A realidade é a mesma, e até mais rígida, para pacientes que estão em ambiente hospitalar. Nessa situação a família recebe diariamente boletins médicos de forma presencial ou por telefone sobre a condição do seu familiar, entretanto, o acesso pessoal ao paciente é restrito.
Ao mesmo tempo, a tecnologia e os recursos virtuais tomaram conta da sociedade, e proporcionaram a transformação de diversos aspectos na vida social e econômica. Essa transformação afetou diretamente a realidade dos hospitais, ao passo que questionamentos quanto à possibilidade/regularidade de visitas virtuais – as videochamadas – aos pacientes internados fossem permitidas e viabilizadas nos serviços de saúde, especialmente para doenças infectocontagiosas, como é o caso da Covid-19.
Uma solução que à primeira vista parece simples, mas que trouxe questionamentos do ponto de vista legal, ético, regulatório e de gestão.
Os Conselhos de Medicina, a exemplo do CREMESP (São Paulo/SP), através do Parecer de número 131045/2021 se posicionou quanto aos aspectos como privacidade, sigilo médico e confidencialidade da relação médico-paciente, recomendando a vedação de videochamadas em casos de pacientes sedados ou em coma, impossibilitados de conceder consentimento relacionado à transmissão de imagens.
Em abril deste ano, entretanto, o CREMESP publicou a Resolução 347/2021 reconhecendo que a videochamada, especialmente para pacientes isolados, é um “valioso instrumento” para a humanização dos atendimentos médicos.
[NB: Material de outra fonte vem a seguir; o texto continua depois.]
(** The event types of [ResearchEvent] in [lib/api.ts]. *)
Inductive event : Type :=
| session_started
| decomposition_complete
| group_started (group : nat)
| task_started (task_id : string)
| task_progress (task_id : string)
| task_completed (task_id : string)
| task_failed (task_id : string)
| group_completed (group : nat)
| synthesis_started
| synthesis_complete
| session_completed
| error.

#[global] Instance event_eq_dec : EqDecision event.
Proof. solve_decision. Defined.

Record session : Type := {
  session_phase : phase;
  tasks : list ResearchTask;
  retry_count : gmap string nat;
  outputs : list (string * string);   (* task id and raw output *)
  synthesis : option string;
  events : list event;                (* oldest first *)
}.

Definition initial : session :=
  {| session_phase := Created; tasks := []; retry_count := ∅;
     outputs := []; synthesis := None; events := [] |}.

Definition terminal (st : task_status) : Prop :=
  st = completed ∨ st = failed ∨ st = skipped.

#[global] Instance terminal_dec st : Decision (terminal st).
Proof. unfold terminal. apply _. Defined.

Definition with_status (st : task_status) (t : ResearchTask) : ResearchTask :=
  {| id := id t; description := description t;
     assigned_agent := assigned_agent t; task_priority := task_priority t;
     status := st; dependencies := dependencies t;
     execution_order := execution_order t;
     execution_group := execution_group t |}.

(** The status of the task with id [i] becomes [st]. *)
Definition set_status (i : string) (st : task_status)
    (ts : list ResearchTask) : list ResearchTask :=
  map (λ t, if decide (id t = i) then with_status st t else t) ts.

Definition retries (s : session) (i : string) : nat :=
  default 0 (retry_count s !! i).

Definition running (s : session) : nat :=
  length (List.filter (λ t, bool_decide (status t = in_progress)) (tasks s)).

Definition group_done (k : nat) (ts : list ResearchTask) : Prop :=
  ∀ t, t ∈ ts → execution_group t = k → terminal (status t).

Definition last_group (k : nat) (ts : list ResearchTask) : Prop :=
  ∀ t, t ∈ ts → execution_group t ≤ k.

#[global] Instance group_done_dec k ts : Decision (group_done k ts).
Proof.
  refine (cast_if
    (decide (Forall (λ t, execution_group t = k → terminal (status t)) ts)));
    unfold group_done; by rewrite <- Forall_forall.
Defined.

#[global] Instance last_group_dec k ts : Decision (last_group k ts).
Proof.
  refine (cast_if (decide (Forall (λ t, execution_group t ≤ k) ts)));
    unfold last_group; by rewrite <- Forall_forall.
Defined.
(** *** The shared dictionary *)

Definition axis : list string := ["conservative"; "liberal"; "good"; "bad"].

Definition getitem (vec_dict : gmap string (list float)) (k : string) : result (list float) :=
  match vec_dict !! k with
  | Some v => Ok v
  | None => Raise KeyError
  end.

(** The loop over [enumerate(senators)], from index [i] on: labels,
    vectors and scores of the senators the dictionary knows. *)
Fixpoint in_vocab (vec_dict : gmap string (list float)) (ideology : list float)
    (i : nat) (senators : list string)
  : result (list string * list (list float) * list float) :=
  match senators with
  | [] => Ok ([], [], [])
  | senator :: rest =>
      match vec_dict !! senator with
      | Some v =>
          match ideology !! i with
          | None => Raise IndexError
          | Some score =>
              bind_result (in_vocab vec_dict ideology (S i) rest) (fun '(labels, vecs, scores) =>
              Ok (senator :: labels, v :: vecs, score :: scores))
          end
      | None => in_vocab vec_dict ideology (S i) rest
      end
  end.

(** [w in labels] *)
Definition contains (labels : list string) (w : string) : bool :=
  existsb (String.eqb w) labels.

(** One turn of the loop of [dict_compare_among_years], up to the two
    coefficients. *)
Definition dict_session (vec_dict : gmap string (list float))
    (axis_vectors : list (list float)) (cgrs_sess : Z) : M (float * float) :=
  rows <- lift (open (members_csv ext cgrs_sess)) ;;
  unpack (ideology, senators) <- read_dwnominate_csv (float32 ext) rows ;;
  unpack (in_vocab_labels, in_vocab_vec, in_vocab_score) <-
    lift (in_vocab vec_dict ideology 0 senators) ;;
  let missing := List.filter (fun w => negb (contains in_vocab_labels w)) senators in
  (match missing with
   | [] => ret tt
   | _ => print (SessionMissing cgrs_sess missing)
   end) ;;;
  unpack (x_proj, _) <- lift (scalar_projection (PyList in_vocab_vec) axis_vectors) ;;
  lift (scatter_plot ext x_proj in_vocab_score in_vocab_labels) ;;;
  pearson <- lift (pearsonr ext x_proj in_vocab_score) ;;
  spearman <- lift (spearmanr ext x_proj in_vocab_score) ;;
  ret (pearson, spearman).

Fixpoint dict_loop (vec_dict : gmap string (list float))
    (axis_vectors : list (list float)) (sessions : list Z)
    (sum_pearson sum_spearman : pynum) : M (pynum * pynum) :=
  match sessions with
  | [] => ret (sum_pearson, sum_spearman)
  | cgrs_sess :: rest =>
      unpack (pearson, spearman) <- dict_session vec_dict axis_vectors cgrs_sess ;;
      print (PrintPearson pearson) ;;;
      print (PrintSpearman spearman) ;;;
      dict_loop vec_dict axis_vectors rest
        (py_add sum_pearson pearson) (py_add sum_spearman spearman)
  end.

Definition dict_compare_among_years (vec_dict : gmap string (list float))
    (start stop : Z) : M unit :=
  axis_vectors <- lift (bind_result (map_result (getitem vec_dict) axis) np_matrix) ;;
  unpack (sum_pearson, sum_spearman) <-
    dict_loop vec_dict axis_vectors (range start stop) (PyInt 0) (PyInt 0) ;;
  print_averages sum_pearson sum_spearman start stop.

End Evaluation.

(** ** Vocabulary of the statements *)

(** One line of a vector file as [read_vec_file_as_dict] takes it in: the
    label with its converted vector. *)
Definition parse_entry (float32 : string -> option float) (line : string)
  : result (string * list float) :=
  bind_result (parse_vector line) (fun '(vector, label) =>
  bind_result (np_array1 float32 vector) (fun v => Ok (label, v))).

(** The vector of the last line that carries [label], if any line does. *)
Fixpoint last_with (label : string) (entries : list (string * list float))
  : option (list float) :=
  match entries with
  | [] => None
  | (l, v) :: rest =>
      match last_with label rest with
      | Some w => Some w
      | None => if String.eqb l label then Some v else None
      end
  end.

(** The dictionary after the assignments [vec_dict[label] = v], in order. *)
Definition assign_all (entries : list (string * list float))
    (vec_dict : gmap string (list float)) : gmap string (list float) :=
  fold_left (fun d e => <[fst e := snd e]> d) entries vec_dict.

(** ** A conversion of tokens for the examples *)

(** Integer literals of at most fifteen digits, an optional sign first: on
    these numpy's conversion is the binary32 value nearest to the integer.
    The examples below only hold such tokens. *)
Fixpoint plain_digits (acc : Z) (s : string) : option Z :=
  match s with
  | EmptyString => Some acc
  | String c s' =>
      match Text.digit_of c with
      | Some d => plain_digits (10 * acc + d) s'
      | None => None
      end
  end.
(** ** Further properties of the node loop *)

Lemma pending_spec bids k v : v ∈ pending bids k ↔ v ∈ bids ∧ v ∉ k.
Proof. unfold pending. rewrite list_elem_of_filter, elem_of_elements. tauto. Qed.

Lemma pending_NoDup bids k : NoDup (pending bids k).
Proof. unfold pending. apply NoDup_filter, NoDup_elements. Qed.

Lemma gossip_targets_none bids known dests :
  gossip_targets bids known dests = None ↔ ∃ d, d ∈ dests ∧ known !! d = None.
Proof.
  induction dests as [|d ds IH]; simpl.
  - split; [done|]. intros (d & Hd & _). set_solver.
  - destruct (known !! d) as [k|] eqn:Ek.
    + destruct (gossip_targets bids known ds) as [rest|] eqn:Er.
      * split; [destruct (pending bids k); done|].
        intros (d' & Hd' & Hn). apply elem_of_cons in Hd' as [->|Hd'].
        -- congruence.
        -- assert (Some rest = None) by (apply IH; eauto). done.
      * split; [|done]. intros _.
        destruct (proj1 IH eq_refl) as (d' & ? & ?). exists d'. set_solver.
    + split; [|done]. intros _. exists d. set_solver.
Qed.

Lemma gossip_targets_dests bids known dests ts :
  gossip_targets bids known dests = Some ts → map fst ts `sublist_of` dests.
Proof.
  revert ts. induction dests as [|d ds IH]; intros ts H; simpl in H.
  - injection H as <-. constructor.
  - destruct (known !! d) as [k|]; [|done].
    destruct (gossip_targets bids known ds) as [rest|] eqn:Er; [|done].
    destruct (pending bids k); injection H as <-.
    + apply sublist_cons. by apply IH.
    + simpl. apply sublist_skip. by apply IH.
Qed.

Lemma gossip_targets_complete bids known dests ts d k :
  gossip_targets bids known dests = Some ts → d ∈ dests →
  known !! d = Some k → pending bids k ≠ [] → (d, pending bids k) ∈ ts.
Proof.
  revert ts. induction dests as [|d' ds IH]; intros ts H Hd Hk Hp; simpl in H.
  - set_solver.
  - destruct (known !! d') as [k'|] eqn:Ek'; [|done].
    destruct (gossip_targets bids known ds) as [rest|] eqn:Er; [|done].
    apply elem_of_cons in Hd as [->|Hd].
    + rewrite Hk in Ek'. injection Ek' as <-.
      destruct (pending bids k) eqn:Ep; [done|]. injection H as <-. left.
    + destruct (pending bids k'); injection H as <-.
      * by apply IH.
      * right. by apply IH.
Qed.

Lemma gossip_targets_nonempty bids known dests ts d ps :
  gossip_targets bids known dests = Some ts → (d, ps) ∈ ts → ps ≠ [].
Proof.
  revert ts. induction dests as [|d' ds IH]; intros ts H Hin; simpl in H.
  - injection H as <-. set_solver.
  - destruct (known !! d') as [k'|]; [|done].
    destruct (gossip_targets bids known ds) as [rest|] eqn:Er; [|done].
    destruct (pending bids k') as [|x xs] eqn:Ep; injection H as <-.
    + by eapply IH.
    + apply elem_of_cons in Hin as [Heq|Hin].
      * injection Heq as -> ->. done.
      * by eapply IH.
Qed.

Lemma Forall2_gossip_dst n (ts : list (string * list Z)) out :
  Forall2 (λ (t : string * list Z) g,
             g = mkMessage (node_id n) t.1 (mkBody (msg_id (body g)) None (Gossip t.2)))
          ts out →
  map dst out = map fst ts.
Proof.
  induction 1 as [|t g ts out Hg _ IH]; [done|]. simpl. rewrite IH, Hg. done.
Qed.

(** A tick with a non-empty broadcast set, an own topology entry and a
    known-ids bucket for every neighbour sends, in the order of the
    neighbour list, one gossip (not a reply) per neighbour that misses a
    value, carrying exactly the values of the set that neighbour is not
    known to hold, each once; only the counter changes. *)
Theorem tick_gossip n dests :
  broadcast_ids n ≠ ∅ → topology n !! node_id n = Some dests →
  (∀ d, d ∈ dests → is_Some (known_ids n !! d)) →
  ∃ out, step n (Internal Timer) =
           Stepped (with_uniq n (uniq_msg_id n + length out)) out ∧
    map dst out `sublist_of` dests ∧
    (∀ g, g ∈ out → src g = node_id n ∧ in_reply_to (body g) = None ∧
       ∃ k ps, known_ids n !! dst g = Some k ∧ payload (body g) = Gossip ps ∧
         ps ≠ [] ∧ NoDup ps ∧ ∀ v, v ∈ ps ↔ v ∈ broadcast_ids n ∧ v ∉ k) ∧
    (∀ d k, d ∈ dests → known_ids n !! d = Some k →
       (∃ v, v ∈ broadcast_ids n ∧ v ∉ k) → ∃ g, g ∈ out ∧ dst g = d).
Proof.
  intros Hne Hdests Hall. unfold step. rewrite decide_False by done. rewrite Hdests.
  destruct (gossip_targets _ _ dests) as [ts|] eqn:Ets.
  2:{ apply gossip_targets_none in Ets as (d & Hd & Hn).
      destruct (Hall d Hd) as [k Hk]. congruence. }
  destruct (send_gossip n ts) as [n' out] eqn:Es.
  destruct (send_gossip_props _ _ _ _ Es) as (-> & _ & Hf).
  pose proof (Forall2_length _ _ _ Hf) as Hlen.
  pose proof (Forall2_gossip_dst _ _ _ Hf) as Hdst.
  exists out. rewrite Hlen. split; [done|]. split.
  { rewrite Hdst. by eapply gossip_targets_dests. }
  split.
  - intros g Hg. apply list_elem_of_lookup in Hg as [i Hi].
    destruct (Forall2_lookup_r _ _ _ _ _ Hf Hi) as ([d ps] & Hti & Hgi).
    rewrite Hgi. simpl. do 2 (split; [done|]).
    destruct (gossip_targets_in _ _ _ _ _ _ Ets (list_elem_of_lookup_2 _ _ _ Hti))
      as (k & Hk & ->).
    exists k, (pending (broadcast_ids n) k). split; [done|]. split; [done|].
    split; [|split; [apply pending_NoDup|intros v; apply pending_spec]].
    eapply gossip_targets_nonempty; [exact Ets|]. by eapply list_elem_of_lookup_2.
  - intros d k Hd Hk (v & Hv & Hvk).
    assert (Hp : pending (broadcast_ids n) k ≠ []).
    { intros Hnil. assert (v ∈ pending (broadcast_ids n) k) as Hin
        by (apply pending_spec; done). rewrite Hnil in Hin. set_solver. }
    pose proof (gossip_targets_complete _ _ _ _ _ _ Ets Hd Hk Hp) as Hin.
    apply list_elem_of_lookup in Hin as [i Hi].
    destruct (Forall2_lookup_l _ _ _ _ _ Hf Hi) as (g & Hgi & Hg).
    exists g. split; [by eapply list_elem_of_lookup_2|]. by rewrite Hg.
Qed.

Lemma tick_gossip_witness :
  broadcast_ids gossip_node ≠ ∅ ∧
  topology gossip_node !! node_id gossip_node = Some ["n2"] ∧
  (∀ d, d ∈ ["n2"] → is_Some (known_ids gossip_node !! d)) ∧
  ∃ out, step gossip_node (Internal Timer) =
           Stepped (with_uniq gossip_node (uniq_msg_id gossip_node + length out)) out ∧
    map dst out `sublist_of` ["n2"] ∧
    (∀ g, g ∈ out → src g = node_id gossip_node ∧ in_reply_to (body g) = None ∧
       ∃ k ps, known_ids gossip_node !! dst g = Some k ∧ payload (body g) = Gossip ps ∧
         ps ≠ [] ∧ NoDup ps ∧
         ∀ v, v ∈ ps ↔ v ∈ broadcast_ids gossip_node ∧ v ∉ k) ∧
    (∀ d k, d ∈ ["n2"] → known_ids gossip_node !! d = Some k →
       (∃ v, v ∈ broadcast_ids gossip_node ∧ v ∉ k) → ∃ g, g ∈ out ∧ dst g = d).
Proof.
  assert (H1 : broadcast_ids gossip_node ≠ ∅).
  { intros H. assert (5%Z ∈ broadcast_ids gossip_node) as H5 by (simpl; set_solver).
    rewrite H in H5. set_solver. }
  assert (H3 : ∀ d, d ∈ ["n2"] → is_Some (known_ids gossip_node !! d)).
  { intros d Hd. apply list_elem_of_singleton in Hd as ->. simpl. by eexists. }
  split; [exact H1|]. split; [reflexivity|]. split; [exact H3|].
  apply tick_gossip; [exact H1|reflexivity|exact H3].
Defined.

(** With a non-empty broadcast set, a tick aborts exactly when the node has
    no topology entry of its own or one of its neighbours has no known-ids
    bucket. *)
Theorem tick_aborts_iff n :
  broadcast_ids n ≠ ∅ →
  (step n (Internal Timer) = Panicked ↔
     topology n !! node_id n = None ∨
     ∃ dests d, topology n !! node_id n = Some dests ∧ d ∈ dests ∧
                known_ids n !! d = None).
Proof.
  intros Hne. unfold step. rewrite decide_False by done.
  destruct (topology n !! node_id n) as [dests|] eqn:Et.
  - destruct (gossip_targets _ _ dests) as [ts|] eqn:Ets.
    + destruct (send_gossip n ts). split; [done|].
      intros [?|(dests' & d & Hd' & Hd & Hn)]; [done|].
      injection Hd' as <-. assert (Some ts = None) by
        (rewrite <-Ets; apply gossip_targets_none; eauto). done.
    + split; [|done]. intros _. right.
      apply gossip_targets_none in Ets as (d & ? & ?). eauto.
  - split; auto.
Qed.

Definition orphan_node : Node :=
  mkNode "n1" ["n1"; "n2"] (<["n1" := ["n2"; "n3"]]> ∅) 0 {[5%Z]} (<["n2" := ∅]> ∅).

Lemma tick_aborts_iff_witness :
  broadcast_ids orphan_node ≠ ∅ ∧
  step orphan_node (Internal Timer) = Panicked ∧
  ∃ dests d, topology orphan_node !! node_id orphan_node = Some dests ∧ d ∈ dests ∧
             known_ids orphan_node !! d = None.
Proof.
  assert (H1 : broadcast_ids orphan_node ≠ ∅).
  { intros H. assert (5%Z ∈ broadcast_ids orphan_node) as H5 by (simpl; set_solver).
    rewrite H in H5. set_solver. }
  split; [exact H1|].
  assert (Hp : step orphan_node (Internal Timer) = Panicked) by (vm_compute; reflexivity).
  split; [exact Hp|].
  destruct (proj1 (tick_aborts_iff orphan_node H1) Hp) as [Hn|Hs]; [|exact Hs].
  discriminate.
Defined.
(** Names the digits of [cp] in the goal, so that what is left is linear. *)
Ltac name_digits cp :=
  destruct (digits_64 cp) as
    (?q1 & ?q2 & ?q3 & ?d0 & ?d1 & ?d2
     & (?Q1 & ?Q2 & ?Q3) & (?D0 & ?D1 & ?D2) & (?E0 & ?E1 & ?E2) & (?L0 & ?L1 & ?L2));
  rewrite ?(shiftr_div cp 6 64), ?(shiftr_div cp 12 4096), ?(shiftr_div cp 18 262144),
          ?land_63 by reflexivity;
  rewrite ?D0, ?D1, ?D2; rewrite ?Q1, ?Q2, ?Q3.

Lemma utf8_run_cons (st : Text.utf8_state) (b : N) (rest : list N) :
  Text.utf8_run st (b :: rest)
  = (let (st', out) := Text.utf8_handler st b in out ++ Text.utf8_run st' rest).
Proof. reflexivity. Qed.

Lemma utf8_handler_init (b : N) : Text.utf8_handler Text.utf8_init b = Text.utf8_lead b.
Proof. reflexivity. Qed.

Section EncodeOneCodePoint.

Variable cp : N.
Variable rest : list N.

Lemma utf8_run_1 :
  cp <= 0x7F ->
  Text.utf8_run Text.utf8_init (Text.utf8_encode_cp cp ++ rest)
  = cp :: Text.utf8_run Text.utf8_init rest.
Proof.
  intros H. unfold Text.utf8_encode_cp.
  destruct (N.leb_spec cp 0x7F); [|lia].
  cbn [app]. now rewrite utf8_run_cons, utf8_handler_init, utf8_lead_1.
Qed.

Lemma utf8_run_2 :
  0x80 <= cp <= 0x7FF ->
  Text.utf8_run Text.utf8_init (Text.utf8_encode_cp cp ++ rest)
  = cp :: Text.utf8_run Text.utf8_init rest.
Proof.
  intros H. unfold Text.utf8_encode_cp.
  destruct (N.leb_spec cp 0x7F); [lia|]. destruct (N.leb_spec cp 0x7FF); [|lia].
  name_digits cp.
  cbn [app]. rewrite utf8_run_cons, utf8_handler_init, utf8_lead_2 by lia.
  rewrite land_31. replace (q1 + 0xC0) with (6 * 32 + q1) by lia.
  rewrite mod_mul_add by lia.
  rewrite utf8_run_cons, utf8_handler_last by (try reflexivity; lia).
  cbn [app]. now rewrite <- E0.
Qed.

Lemma utf8_run_3 :
  0x800 <= cp <= 0xFFFF -> is_scalar cp = true ->
  Text.utf8_run Text.utf8_init (Text.utf8_encode_cp cp ++ rest)
  = cp :: Text.utf8_run Text.utf8_init rest.
Proof.
  intros H Hs. unfold Text.utf8_encode_cp.
  destruct (N.leb_spec cp 0x7F); [lia|]. destruct (N.leb_spec cp 0x7FF); [lia|].
  destruct (N.leb_spec cp 0xFFFF); [|lia].
  assert (Hsur : cp < 0xD800 \/ 0xE000 <= cp).
  { unfold is_scalar in Hs. apply orb_prop in Hs. destruct Hs as [Hs|Hs].
    - left. now apply N.ltb_lt.
    - right. apply andb_prop in Hs. now apply N.leb_le. }
  name_digits cp.
  cbn [app]. rewrite utf8_run_cons, utf8_handler_init, utf8_lead_3 by lia.
  rewrite land_15. replace (q2 + 0xE0) with (14 * 16 + q2) by lia.
  rewrite mod_mul_add by lia.
  rewrite utf8_run_cons, utf8_handler_mid;
    [ | discriminate | assumption
      | destruct (N.eqb_spec (14 * 16 + q2) 0xE0);
        destruct (N.eqb_spec (14 * 16 + q2) 0xED); lia
      | discriminate ].
  rewrite utf8_run_cons, utf8_handler_last by (try reflexivity; lia).
  cbn [app]. f_equal. lia.
Qed.

Lemma utf8_run_4 :
  0x10000 <= cp <= 0x10FFFF ->
  Text.utf8_run Text.utf8_init (Text.utf8_encode_cp cp ++ rest)
  = cp :: Text.utf8_run Text.utf8_init rest.
Proof.
  intros H. unfold Text.utf8_encode_cp.
  destruct (N.leb_spec cp 0x7F); [lia|]. destruct (N.leb_spec cp 0x7FF); [lia|].
  destruct (N.leb_spec cp 0xFFFF); [lia|].
  name_digits cp.
  cbn [app]. rewrite utf8_run_cons, utf8_handler_init, utf8_lead_4 by lia.
  rewrite land_7. replace (q3 + 0xF0) with (30 * 8 + q3) by lia.
  rewrite mod_mul_add by lia.
  rewrite utf8_run_cons, utf8_handler_mid;
    [ | discriminate | assumption
      | destruct (N.eqb_spec (30 * 8 + q3) 0xF0);
        destruct (N.eqb_spec (30 * 8 + q3) 0xF4); lia
      | discriminate ].
  rewrite utf8_run_cons, utf8_handler_mid by (try discriminate; lia).
  rewrite utf8_run_cons, utf8_handler_last by (try reflexivity; lia).
  cbn [app]. f_equal. lia.
Qed.

End EncodeOneCodePoint.

Lemma is_scalar_cases (cp : N) :
  is_scalar cp = true -> cp <= 0x10FFFF /\ (cp < 0xD800 \/ 0xE000 <= cp).
Proof.
  unfold is_scalar. intros H. apply orb_prop in H. destruct H as [H|H].
  - apply N.ltb_lt in H. lia.
  - apply andb_prop in H. destruct H as [H1 H2].
    apply N.leb_le in H1, H2. lia.
Qed.

Lemma utf8_run_encode_cp (cp : N) (rest : list N) :
  is_scalar cp = true ->
  Text.utf8_run Text.utf8_init (Text.utf8_encode_cp cp ++ rest)
  = cp :: Text.utf8_run Text.utf8_init rest.
Proof.
  intros Hs. destruct (is_scalar_cases cp Hs) as [Hmax _].
  destruct (N.le_gt_cases cp 0x7F); [now apply utf8_run_1|].
  destruct (N.le_gt_cases cp 0x7FF); [apply utf8_run_2; lia|].
  destruct (N.le_gt_cases cp 0xFFFF); [apply utf8_run_3; [lia | assumption]|].
  apply utf8_run_4; lia.
Qed.

Lemma utf8_run_encode (cps : list N) :
  scalars cps -> Text.utf8_run Text.utf8_init (flat_map Text.utf8_encode_cp cps) = cps.
Proof.
  induction 1 as [|cp cps Hcp _ IH]; [reflexivity|].
  cbn [flat_map]. now rewrite utf8_run_encode_cp, IH.
Qed.

Lemma utf8_encode_cp_bytes (cp : N) :
  cp <= 0x10FFFF -> Forall (fun b => b < 256) (Text.utf8_encode_cp cp).
Proof.
  intros Hmax. unfold Text.utf8_encode_cp.
  name_digits cp.
  destruct (N.leb_spec cp 0x7F); [|destruct (N.leb_spec cp 0x7FF);
    [|destruct (N.leb_spec cp 0xFFFF)]];
    rewrite ?lor_128 by assumption;
    repeat constructor; lia.
Qed.

Lemma to_N_ToUint8 (x : N) : x < 256 -> Byte.to_N (ToUint8 x) = x.
Proof.
  intros Hx. unfold ToUint8. rewrite land_255, N.mod_small by assumption.
  destruct (Byte.of_N x) as [b|] eqn:E.
  - now apply Byte.to_of_N.
  - apply Byte.of_N_None_iff in E. lia.
Qed.

Lemma map_to_N_ToUint8 (l : list N) :
  Forall (fun b => b < 256) l -> map Byte.to_N (map ToUint8 l) = l.
Proof.
  induction 1 as [|x l Hx _ IH]; simpl; [reflexivity|].
  now rewrite to_N_ToUint8, IH.
Qed.

Lemma utf8_decode_encode (cps : list N) :
  scalars cps ->
  Text.utf8_decode (map ToUint8 (flat_map Text.utf8_encode_cp cps)) = cps.
Proof.
  intros Hs. unfold Text.utf8_decode. rewrite map_to_N_ToUint8.
  - now apply utf8_run_encode.
  - clear -Hs. induction Hs as [|cp cps Hcp _ IH]; [constructor|].
    cbn [flat_map]. apply Forall_app. split; [|exact IH].
    apply utf8_encode_cp_bytes. now apply is_scalar_cases.
Qed.

(** ** UTF-16 *)

Lemma list_ind2 {A : Type} (P : list A -> Prop) :
  P [] -> (forall a, P [a]) -> (forall a b l, P l -> P (b :: l) -> P (a :: b :: l)) ->
  forall l, P l.
Proof.
  intros H0 H1 H2 l.
  enough (H : P l /\ forall a, P (a :: l)) by apply H.
  induction l as [|x l (IH0 & IH1)].
  - auto.
  - split; auto.
Qed.

Lemma surrogate_pair_units (c d : N) :
  Text.is_lead_surrogate c = true -> Text.is_trail_surrogate d = true ->
  let cp := 0x10000 + N.shiftl (c - 0xD800) 10 + (d - 0xDC00) in
  is_scalar cp = true /\ cp <> 0xFEFF /\ Text.utf16_units cp = [c; d].
Proof.
  unfold Text.is_lead_surrogate, Text.is_trail_surrogate. intros Hc Hd.
  apply andb_prop in Hc, Hd. destruct Hc as [Hc1 Hc2], Hd as [Hd1 Hd2].
  apply N.leb_le in Hc1, Hc2, Hd1, Hd2.
  rewrite (shiftl_mul (c - 0xD800) 10 1024) by reflexivity.
  cbv zeta. repeat split.
  - unfold is_scalar. apply orb_true_iff. right.
    apply andb_true_iff. split; apply N.leb_le; lia.
  - lia.
  - unfold Text.utf16_units.
    destruct (N.leb_spec (0x10000 + (c - 0xD800) * 1024 + (d - 0xDC00)) 0xFFFF); [lia|].
    replace (0x10000 + (c - 0xD800) * 1024 + (d - 0xDC00) - 0x10000)
      with ((c - 0xD800) * 1024 + (d - 0xDC00)) by lia.
    rewrite (shiftr_div _ 10 1024), land_1023 by reflexivity.
    rewrite div_mul_add, mod_mul_add by lia.
    f_equal; [lia | f_equal; lia].
Qed.

Lemma plain_unit (c : N) :
  Text.is_lead_surrogate c = false -> Text.is_trail_surrogate c = false -> c <= 0xFFFF ->
  is_scalar c = true /\ Text.utf16_units c = [c].
Proof.
  unfold Text.is_lead_surrogate, Text.is_trail_surrogate, is_scalar, Text.utf16_units.
  intros Hl Ht Hc.
  destruct (N.leb_spec c 0xFFFF); [|lia]. split; [|reflexivity].
  apply andb_false_iff in Hl, Ht.
  rewrite !N.leb_gt in Hl, Ht.
  apply orb_true_iff.
  destruct (N.lt_ge_cases c 0xD800); [left; now apply N.ltb_lt|].
  right. apply andb_true_iff. split; apply N.leb_le; lia.
Qed.

Lemma to_scalars_plain (c : N) (rest : jsstring) :
  Text.is_lead_surrogate c = false -> Text.is_trail_surrogate c = false ->
  Text.to_scalars (c :: rest) = c :: Text.to_scalars rest.
Proof. intros Hl Ht. cbn [Text.to_scalars]. now rewrite Hl, Ht. Qed.

Lemma to_scalars_pair (c d : N) (rest : jsstring) :
  Text.is_lead_surrogate c = true -> Text.is_trail_surrogate d = true ->
  Text.to_scalars (c :: d :: rest)
  = (0x10000 + N.shiftl (c - 0xD800) 10 + (d - 0xDC00)) :: Text.to_scalars rest.
Proof. intros Hl Ht. cbn [Text.to_scalars]. now rewrite Hl, Ht. Qed.

Lemma well_formed_plain (c : N) (rest : jsstring) :
  well_formed (c :: rest) = true -> Text.is_lead_surrogate c = false ->
  Text.is_trail_surrogate c = false /\ c <= 0xFFFF /\ well_formed rest = true.
Proof.
  cbn [well_formed]. intros Hwf El. rewrite El in Hwf.
  apply andb_prop in Hwf. destruct Hwf as [Hwf Hrest].
  apply andb_prop in Hwf. destruct Hwf as [Ht Hc].
  apply negb_true_iff in Ht. apply N.leb_le in Hc. now repeat split.
Qed.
Sendo permitido, inclusive, para pacientes que perderam a capacidade de consentir durante a internação, desde que coletado o consentimento por representante previamente designado ou por diretivas antecipadas de vontade registradas em prontuário quando o paciente ainda tinha capacidade para consentir.
Houve, portanto, uma transformação na rotina dos serviços de saúde a fim de garantir o atendimento humanizado a milhões de brasileiros, o que também implica no respeito aos direitos do paciente. A garantia de contato, mesmo que a distância e por equipamentos tecnológicos, proporciona ao paciente segurança e apoio emocional que podem implicar diretamente no seu quadro de saúde.
Até então o tema estava sendo tratado na esfera ética dos conselhos de classe, o que não possuí força normativa para trazer a segurança jurídica que o tema requer. No final de junho desse ano, foi aprovado na Câmera dos Deputados o Projeto de Lei 2136/20 que dispõe sobre a visita virtual, por meio de videochamadas, entre familiares e pacientes internados em decorrência do novo Coronavírus (Covid-19).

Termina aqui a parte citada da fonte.